Byblis'ten
(ve böylece Byblis bir çeşmeye dönüşüyor)
Uzun, siyah çam dizilerinin arkasından
kan rengi bir ay yükseliyor.
Zorlukla seçebiliyor Byblis.Uzun gözlerini
kaplayan ıslak bir zarmış
gibi geliyor ona. Ormanda sonsuz bir sessizlik
uyuyor.
Kocaman bir yaş damlası var sol gözünün
kenarında.
Byblis hiç ağlamadı. Öyle inanıyor ki o ölmek
üzere, ve iç çekiyor,
gizemli, kutsal bir huzur hissi eşlik ediyor
gibi ona.
Gözyaşı genişliyor, titriyor, büyüyor ve
birdenbire düşüyor yanaklarından.
Hareket etmiyor Byblis. Donup kalıyor gözleri,
aydan önce.
Ve kabaran bir gözyaşı damlası daha beliriyor
sol gözünün kenarında. Tıpkı
bir önceki gibi bu da büyüyor gitgide,
kirpiklerinin üzerinden kayıyor ve düşüyor.

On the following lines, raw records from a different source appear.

(* ===== verification/Page.v ===== *)
(** * What the page shows: memo dots and the memo viewer

    The date cells of the page a state renders ([page_cells], the
    [{renderCalendar()}] of src/src/App.jsx line 121) meet the controller's
    view of the memos here.  The memo dot of a cell (line 95) and the memo
    viewer shown after selecting it (lines 124-130) read the same entry of
    [memos], so they agree ([dot_iff_viewer]), on every page, the empty
    page of an out-of-range month included. *)

From Stdlib Require Import ZArith Lia List Bool.
From S2P Require Import Prelude JsString JsDate DateFacts MemoStore Json Grid App.
Import ListNotations JsDate DateFacts Grid App.

Open Scope Z_scope.

Module Page.

(** The date cells of the page a state renders: [{renderCalendar()}]
    (line 121) with the state's hooks. *)
Definition page_cells (tz : Z) (s : state) : option (list cell) :=
  renderCalendar tz (currentDate s) (selectedDate s) (memos s).

Lemma page_cells_eq tz s :
  page_cells tz s = renderCalendar tz (currentDate s) (selectedDate s) (memos s).
Proof. reflexivity. Qed.

Lemma length_day_key d : length (day_key d) = 10%nat.
Proof.
  unfold day_key. rewrite length_firstn, !length_app. cbn [length].
  pose proof (length_iso_year (year_of_day d)).
  pose proof (JsString.length_zero_padded (month_of_day d + 1) 2).
  pose proof (JsString.length_zero_padded (date_of_day d) 2). lia.
Qed.

(** C8: The memo dot of a cell and the memo viewer agree: when the cell
    is the selected date, the viewer is shown exactly when the cell has
    its [has-memo] class and dot. *)
Theorem dot_iff_viewer tz s cells c :
  page_cells tz s = Some cells -> In c cells ->
  selectedDate s = Some (cell_key c) ->
  viewer_shown s = cell_has_memo c.
Proof.
  intros Hr Hc Hs. rewrite page_cells_eq in Hr. apply render_cells in Hr as [->|<-]; [destruct Hc|].
  apply in_map_iff in Hc as (d & <- & _).
  unfold viewer_shown. rewrite Hs. cbn [property_key].
  unfold cell_of_day, make_cell. cbn [cell_key cell_has_memo].
  rewrite formatted_date_key. unfold truthy at 1.
  destruct (day_key (Day (UTC tz (MakeDate d 0)))) eqn:E;
    [pose proof (length_day_key (Day (UTC tz (MakeDate d 0)))) as L; rewrite E in L; discriminate|].
  reflexivity.
Qed.

(** ** Witnesses *)

Ltac grid_of tz s :=
  match eval vm_compute in (page_cells tz s) with
  | Some ?c =>
      exists c;
      assert (Hr : page_cells tz s = Some c) by (vm_compute; reflexivity)
  end.

Lemma dot_iff_viewer_witness :
  exists cells c, page_cells tz_utc saved = Some cells /\
  In c cells /\ selectedDate saved = Some (cell_key c) /\ viewer_shown saved = cell_has_memo c.
Proof.
  grid_of tz_utc saved.
  match type of Hr with
  | _ = Some ?cs =>
      match eval vm_compute in (List.find (fun c => str_eqb (cell_key c) key_feb_14) cs) with
      | Some ?c0 =>
          exists c0;
          assert (Hin : In c0 cs) by (vm_compute; tauto);
          assert (Hs : selectedDate saved = Some (cell_key c0)) by (vm_compute; reflexivity);
          exact (conj Hr (conj Hin (conj Hs (dot_iff_viewer tz_utc saved _ c0 Hr Hin Hs))))
      end
  end.
Defined.

End Page.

İki yeni gözyaşı doğuyor, iki yanan damla,
yanaklarında ıslak iki çizgi bırakarak
ağzının kenarına kadar ulaşıyorlar. acı-tatlı,
zayıf bir tad bezdiriyor iyice
bu ufaklığı.
bir daha asla Cauno'nun eline dokunamayacak
elleriyle. asla göremeyecek
parıldayan gölgeli bakışlarını,
sevgilisinin yüzünü, saçlarını. Bir daha
asla
sıkıca sarılıp birbirlerine aynı yatakta
uyuyamayacaklar. Ormanlar unuttu
onun adını.
İçinde patlak veren ümitsizlik yüzünü
ellerinin arasına düşürüyor; ama durmuyor
gözyaşları ve yanan yanaklarını yıkıyor.
bunun mucizevi bir bahar olduğunu,
tüm acılarını alıp götürmek için geldiğini
düşünüyor Byblis,
sel sularının ölü yaprakları taşıdığı
gibi.
Usul usul doğuyor gözyaşları içinde onun. gözlerine
tırmanıyorlar, akıyorlar, taşıyorlar,
yanaklarından ılık bir çarşaf gibi kayarak.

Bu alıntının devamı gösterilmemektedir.